- Born: 7 March 1976 (age 50) Oruro, Bolivia
- Education: Higher University of San Simón, Bolivia
- Known for: Research on the coexistence of Andean bears and humans

= Ximena Vélez Liendo =

Bolivian biologist

Ximena Vélez Liendo (born 7 March 1976, Oruro, Bolivia) is a Bolivian conservation biologist whose work focus on the ecology of the Andean bear, known as jukumari in aymara language, and its conservation in Bolivia and the rest of South America.

She is Principal Researcher at joint project between the grassroots NGO, PROMETA, which has listed the species as vulnerable, Chester Zoo (Chester, United Kingdom), the Wildlife Conservation Research Unit (WildCRU), part of the University of Oxford’s Department of Zoology (Oxford, United Kingdom) and the Alcide D'Orbigny Museum (Cochabamba, Bolivia).

Ximena has been co-chair of the Andean bear Expert Team, Bear Specialist Group International Union for Conservation of Nature (IUCN) since 2007. In 2017, she received the Whitley Award from Whitley Fund for Nature (WFN).

== Trajectory ==
Ximena Vélez Liendo studied Biological Sciences in the Higher University of San Simón in Cochabamba (Bolivia).
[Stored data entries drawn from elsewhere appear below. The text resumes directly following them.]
(** Backtracking matcher: [s] is the text from the current position, [n]
    the number of characters matched so far, [k] the rest of the pattern.
    The result is the length of the match. *)
Fixpoint exec (r : regex) (s : list N) (n : nat)
    (k : list N -> nat -> option nat) : option nat :=
  match r with
  | Eps => k s n
  | Eol =>
      (* without re.M: at the end, or before a newline that ends the text *)
      match s with
      | [] => k s n
      | [c] => if N.eqb c 10 then k s n else None
      | _ => None
      end
  | Cls p =>
      match s with
      | c :: s' => if p c then k s' (S n) else None
      | [] => None
      end
  | Seq a b => exec a s n (fun s' n' => exec b s' n' k)
  | Alt a b =>
      match exec a s n k with
      | Some m => Some m
      | None => exec b s n k
      end
  | Star p => star_loop p s n k
  end.

(** The end of a pattern.  [adv] asks for a match that is not empty: the
    scanner sets it after an empty match, as [finditer] does. *)
Definition accept (adv : bool) (_ : list N) (n : nat) : option nat :=
  if adv && Nat.eqb n 0 then None else Some n.

(** A compiled pattern is an ordered alternation of groups
    [(?P<name>...)|(?P<name>...)|...]; [A] is the type of the group names
    ([unit] for a pattern without named groups). *)
Definition compiled (A : Type) := list (regex * A).

(** A match object: [lastgroup], [start()] and [end()]. *)
Record Match (A : Type) := mkMatch {
  lastgroup : A;
  m_start : nat;
  m_end : nat
}.
Arguments mkMatch {A}.
Arguments lastgroup {A}.
Arguments m_start {A}.
Arguments m_end {A}.

(** [match.group(0)] *)
Definition group0 {A} (text : list N) (m : Match A) : list N :=
  take (m_end m - m_start m) (drop (m_start m) text).

(** The first alternative that matches at the head of [s] wins. *)
Fixpoint match_here {A} (re : compiled A) (s : list N) (adv : bool)
    : option (A * nat) :=
  match re with
  | [] => None
  | (r, name) :: re' =>
      match exec r s 0 (accept adv) with
      | Some n => Some (name, n)
      | None => match_here re' s adv
      end
  end.

(** Leftmost match in [s], which is the text from offset [pos] on. *)
Fixpoint search_from {A} (re : compiled A) (s : list N) (pos : nat) (adv : bool)
    : option (Match A) :=
  match match_here re s adv with
  | Some (name, n) => Some (mkMatch name pos (pos + n))
  | None =>
      match s with
      | [] => None
      | _ :: s' => search_from re s' (S pos) false
      end
  end.

(** [re.search(text, pos)] *)
Definition search {A} (re : compiled A) (text : list N) (pos : nat) (adv : bool)
    : option (Match A) :=
  search_from re (drop pos text) pos adv.

(** [re.finditer(text)]: a match, then a search from where it ended; after
    an empty match the next one at the same place must not be empty.  Two
    rounds per character and two more at the end are all there can be. *)
Fixpoint finditer_from {A} (fuel : nat) (re : compiled A) (text : list N)
    (pos : nat) (adv : bool) : list (Match A) :=
  match fuel with
  | O => []
  | S fuel' =>
      match search re text pos adv with
      | None => []
      | Some m =>
          m :: finditer_from fuel' re text (m_end m) (Nat.eqb (m_end m) (m_start m))
      end
  end.

Definition finditer {A} (re : compiled A) (text : list N) : list (Match A) :=
  finditer_from (2 * length text + 2) re text 0 false.

(** [re.sub('', s)]: every match of [r] is deleted.  [s] is the text from
    the current position on. *)
Fixpoint sub_empty_from (fuel : nat) (r : regex) (s : list N) (adv : bool)
    : list N :=
  match fuel with
  | O => s
  | S fuel' =>
      match exec r s 0 (accept adv) with
      | Some (S n) => sub_empty_from fuel' r (drop (S n) s) false
      | Some O => sub_empty_from fuel' r s true
      | None =>
          match s with
          | [] => []
          | c :: s' => c :: sub_empty_from fuel' r s' false
          end
      end
  end.

Definition sub_empty (r : regex) (s : list N) : list N :=
  sub_empty_from (2 * length s + 2) r s false.

(** *** What a pattern can match

    [lang r w rest]: the pattern [r] can match the characters [w] when
    [rest] is the text that follows them (the anchor looks at it). *)
Fixpoint lang (r : regex) (w rest : list N) : Prop :=
  match r with
  | Eps => w = []
  | Eol => w = [] ∧ (rest = [] ∨ rest = [10%N])
  | Cls p => ∃ c, w = [c] ∧ p c = true
  | Seq a b => ∃ w1 w2, w = w1 ++ w2 ∧ lang a w1 (w2 ++ rest) ∧ lang b w2 rest
  | Alt a b => lang a w rest ∨ lang b w rest
  | Star p => Forall (fun c => p c = true) w
  end.

(** The length of the shortest match. *)
Fixpoint min_len (r : regex) : nat :=
  match r with
  | Eps | Eol | Star _ => 0
  | Cls _ => 1
  | Seq a b => min_len a + min_len b
  | Alt a b => Nat.min (min_len a) (min_len b)
  end.

(** No match of [r] holds the character [c]. *)
Fixpoint excludes (c : N) (r : regex) : bool :=
  match r with
  | Eps | Eol => true
  | Cls p | Star p => negb (p c)
  | Seq a b | Alt a b => excludes c a && excludes c b
  end.

(** The matches [ms] tile the text from offset [a] to offset [b]: each one
    starts where the one before it ended, and none is empty. *)
Fixpoint contiguous {A} (a : nat) (ms : list (Match A)) (b : nat) : Prop :=
  match ms with
  | [] => a = b
  | m :: ms' => m_start m = a ∧ m_start m < m_end m ∧ contiguous (m_end m) ms' b
  end.

(** The longest prefix of characters of a class, and what follows it. *)
Fixpoint take_while (p : N -> bool) (s : list N) : list N :=
  match s with
  | c :: s' => if p c then c :: take_while p s' else []
  | [] => []
  end.

Fixpoint drop_while (p : N -> bool) (s : list N) : list N :=
  match s with
  | c :: s' => if p c then drop_while p s' else s
  | [] => []
  end.

(** Where [$] matches: at the end of the text, or before a line feed that
    ends it. *)
Definition at_eol (s : list N) : bool :=
  match s with
  | [] => true
  | [c] => N.eqb c 10
  | _ => false
  end.

End Regex.

(** ** Python exceptions that the modelled code can raise *)

Inductive exn := AssertionError | StopIteration | KeyError.

(** ** [wikidump/extractors/common.py] *)

Module Common.

(** Modelled from the spec: the declarations of [Identifier], [Span] and
    [CaptureResult] ([wikidump/extractors/common.py]) are not among the
    sources; the fields are those of the data model of the specification
    (section 3), in the order in which [doi.py] passes them. *)
Record Identifier := mkIdentifier { kind : string; id : list N }.
Record Span := mkSpan { span_start : nat; span_end : nat }.
Record CaptureResult := mkCaptureResult { value : Identifier; span : Span }.

End Common.

(** ** [wikidump/extractors/doi.py] *)

Module Doi.
Import Regex.

(** The group names of [LEXICON]. *)
Inductive token_name :=
| doi_start | open_paren | close_paren | open_bracket | close_bracket
| comment_start | comment_end | tag | open_angle | close_angle
| open_curly | close_curly | pipe | punct | url_end | break
| whitespace | word | etc.

#[global] Instance token_name_eq_dec : EqDecision token_name.
Proof. solve_decision. Defined.

(** A token: [(match.lastgroup, match.group(0))].  The groups inside the
    pattern of [tag] have no name, so the last group that closes in a match
    of it is [tag] itself. *)
Definition token : Type := token_name * list N.

Section Lexicon.
Context `{UnicodeTables}.

(** *** Character classes *)

Definition is_digit (c : N) : bool := (48 <=? c)%N && (c <=? 57)%N.

(** [\s] under [re.U]. *)
Definition is_space (c : N) : bool :=
  ((9 <=? c)%N && (c <=? 13)%N) || (c =? 32)%N
  || (((c <? 33)%N || (126 <? c)%N) && uni_space c).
While working on her thesis at Carrasco National Park in Cochabamba, she first spotted a bear, which lead her to continue the required research to help the conservation of the specie.

In 1999 she moved to Leicester (England, United Kingdom), where she realised her MSc studies in Geographic information systems (GIS) at the University of Leicester studying the deforestation and its social-economic causes in the buffer area of Carrasco National Park (Bolivia). Later, she completed a PhD at the Ecology and Evolution Lab at the University of Antwerp (in Belgium).

She returned to Bolivia to carry out her Postdoctoral Studies continuing her research on the Andean bear, joining scientist from the EU, Brazil, Mexico and Bolivia to develop conservation initiatives with communities in Pilon Lajas Biosphere Reserve in Bolivia.

She is currently working on a project in the dry forests of Tarija (Bolivia) to estimate the population size of the bear using camera traps and study its conflict with humans.